Nick Curley
It’s the second week in January, which marks the beginning of magazine subscriptions received at Christmas! Oh, Fabled Day! There’s still roughly fifty-one to go, so no worries about New York Magazine’s current double issue being kind of a dud, featuring celeb takes on “New York’s Greatest-Ever Everything”. A “controversial” think-piece without controversy (Best Athlete: Babe Ruth! Best Musical: West Side Story! Best Financier: J.P. Morgan?), the kind of harmless bloat that lets editors extend their vacations.
Better finds came from this week’s New Yorker. Namely “Portraits of Imaginary People”, a fun trifle on George Condo, the Haring/Basquiat compadre best known of late for his upcoming New Museum retrospective, and for painting Kanye West’s “Banned in the USA!!!” cover art for My Beautiful Dark Twisted Fantasy.
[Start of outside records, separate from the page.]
(** [TelegramAssistant.send_message]: [except Exception] logs and
    returns [0]. *)
Definition send_message (chat_id : Z) (text : string) : B PyVal :=
  reply <- post (SendMessage chat_id text) ;;
  match send_message_try reply with
  | Some v => ret v
  | None =>
      emit (EvBotLog (ErrorSendFailed chat_id)) ;;
      ret (PyInt 0)
  end.

(** [TelegramAssistant.edit_message] *)
Definition edit_message (chat_id : Z) (message_id : PyVal) (text : string)
  : B bool :=
  reply <- post (EditMessageText chat_id message_id text) ;;
  match reply with
  | HttpOk _ => ret true
  | HttpRaises _ =>
      emit (EvBotLog (ErrorEditFailed chat_id message_id)) ;;
      ret false
  end.

(** [TelegramAssistant._delete_message] *)
Definition _delete_message (chat_id : Z) (message_id : PyVal) : B bool :=
  reply <- post (DeleteMessage chat_id message_id) ;;
  match reply with
  | HttpOk _ => ret true
  | HttpRaises _ => ret false
  end.

(** [TelegramAssistant._update_polling_offset], on the items of the
    update and the current offset; the result is the new offset. *)
Definition _update_polling_offset (update : list (string * PyVal))
  (offset : Z) : PyExc + Z :=
  let update_id := dict_get update "update_id" PyNone in
  if truthy update_id then
    match add_one update_id with
    | inr n => inr (Z.max offset n)
    | inl e => inl e
    end
  else inr offset.

(** [TelegramAssistant._extract_message_context] *)
Definition _extract_message_context (update : list (string * PyVal))
  : PyExc + option (PyVal * PyVal * PyVal) :=
  let message := dict_get update "message" PyNone in
  if negb (truthy message) then inr None
  else
    match get message "chat" (PyDict []) with
    | inl e => inl e
    | inr chat =>
    match get chat "id" PyNone with
    | inl e => inl e
    | inr chat_id =>
    match get message "from" (PyDict []) with
    | inl e => inl e
    | inr from =>
    match get from "id" PyNone with
    | inl e => inl e
    | inr user_id =>
    match get message "text" PyNone with
    | inl e => inl e
    | inr text =>
        if negb (truthy chat_id) || negb (truthy text) then inr None
        else inr (Some (chat_id, user_id, text))
    end end end end end.

(** [user_id in self.allowed_users] for an [Optional[int]]. *)
Definition in_allowed (allowed : list Z) (user_id : option Z) : bool :=
  match user_id with
  | None => false
  | Some u => existsb (fun a => (a =? u)%Z) allowed
  end.

(** [TelegramAssistant._authorize_user] *)
Definition _authorize_user (chat_id : Z) (user_id : option Z) : B bool :=
  self <- get_this ;;
  if match allowed_users self with [] => true | _ :: _ => false end
     || in_allowed (allowed_users self) user_id
  then ret true
  else
    emit (EvBotLog (WarnUnauthorized user_id)) ;;
    send_message chat_id UNAUTHORIZED_MESSAGE ;;
    ret false.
Even better was Jill Lepore’s “The Commandments”, a blistering history of the Constitution, what it is and isn’t, and why the Tea Party has elected to co-opt it with the subtlety and reading comprehension of a Kodiak bear.
Still uncracked: a Strand-purchased copy of Conquest of the Useless, Werner Herzog’s diary of the treacherous shoot of his 1984 Amazonian epic Fitzcarraldo.
Tobias Carroll
Much of last week’s reading was occupied by John Williams’s novel Stoner. You know how sometimes, everywhere you turn you find a glowing recommendation of a particular novel (or film, or album)? Stoner occupied that space for me in the later months of 2010. (Its successor in literary omnipresence seems to be Alexander Chee’s Edinburgh, which I’m hoping to delve into in the coming weeks.) I’m still gathering my thoughts on Williams’s novel; just after finishing it, though, I felt drained, moved, and exhilarated by the precision and force of its prose. And I’m intrigued to check out his novel Butcher’s Crossing, which looks to delve into a wholly different terrain.
Also read: Paolo Bacigalupi’s Ship Breaker. I’d enjoyed his The Wind-Up Girl when I read it last summer: smart, morally ambiguous science fiction. Ship Breaker is more of the same, and though it owes more to the adventure novel (as The Wind-Up Girl was laced with espionage tropes), there’s no shortage of moral complexity here. All of which makes for a fine hybrid — a coming-of-age novel with morally gray areas in abundance.
Jason Diamond
Salt Hill Journal #26 has taught me that I have two things in common with Gary Lutz: We’d both like to have Steve Buscemi read our work and we’ve both lied about enjoying our time in Syracuse.
Okay, that second one was bullshit. I love Syracuse. I also loved this interview and pretty much the entire journal. I haven’t gotten around to reading any of the fiction in it, but I will sooner or later.
I’m still in the middle of The Decline and Fall of the British Empire, but will begin tackling J.D. Salinger: A Life and Justin Taylor’s The Gospel of Anarchy this weekend.
Also, Iron & Wine did Daytrotter. That’s really a beautiful thing to write.